First, the pandemic and the resulting lockdown/quarantine have resulted in markedly decreased traffic of all kinds. People aren’t driving, going shopping, or going to movie theatres, concerts, plays, musicals, bars or restaurants. Some estimates indicate that automobile traffic has decreased by 80%.

This will result in a significant reduction in personal injury claims, just based on the math of fewer trips (pedestrian, vehicular or otherwise) resulting in fewer accidents.

This means that the plaintiff personal injury bar will be looking for something to fill the hole left by that lack of personal injury claims. Plaintiff counsel are nothing if not creative.

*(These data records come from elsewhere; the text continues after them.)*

(** * mes-systems: the simulation gateway (cw3) and the item service (cw4)

    A shallow embedding of the request handlers of [cw3/app] together
    with the mock provider of [cw3/app/dependencies.py], and of the item
    handlers of [cw4/main.py].

    Python integers are [Z].  Python floats are IEEE 754 binary64 numbers,
    represented by [spec_float] with precision 53 and maximal exponent
    1024; every float operation rounds to nearest, ties to even, exactly
    as the hardware does for CPython.  Dictionaries are [gmap]s.  A
    handler is a computation over the provider client it was handed and
    over the log of provider operations it performed; a Python exception
    is the [Raise] outcome of such a computation.

    Of a [logger] call only what can make it fail is kept: a replacement
    field of its f-string that prints an integer raises [ValueError] when
    the integer has more than 4300 decimal digits (the interpreter's
    default limit on integer string conversion), and a [:.2f] field
    converts its argument to a float first.  The text of the log lines is
    not kept.  The counter of a client and the length of a listing are
    taken to stay below that limit, so that [f"sim_{counter:04d}"] and
    [len(result)] always print. *)

From Stdlib Require Import ZArith QArith Ascii String List Lia Bool.
From Stdlib Require Import Floats.SpecFloat DecimalString DecimalPos DecimalN.
From stdpp Require Import gmap strings.

Local Open Scope Z_scope.

(** ** Python values, exceptions and arithmetic *)

Module Py.

(** The exceptions that the modelled code can raise. *)
Inductive exn : Type :=
| HTTPException (status_code : Z) (detail : string)
| OverflowError (msg : string)
| ValidationError (msg : string)
| ValueError (msg : string).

There is a distinct possibility that at least in part, they may attempt to bring claims against property occupiers on behalf of COVID-19 sufferers, alleging that their clients contracted COVID-19 in a given location, as a result of unsafe conditions at that location. Obviously this sort of claim will place a high burden on the plaintiff to establish that they actually contracted the disease at the alleged location, and not elsewhere, but I think it highly likely that some enterprising plaintiff’s counsel will attempt to bring such claims.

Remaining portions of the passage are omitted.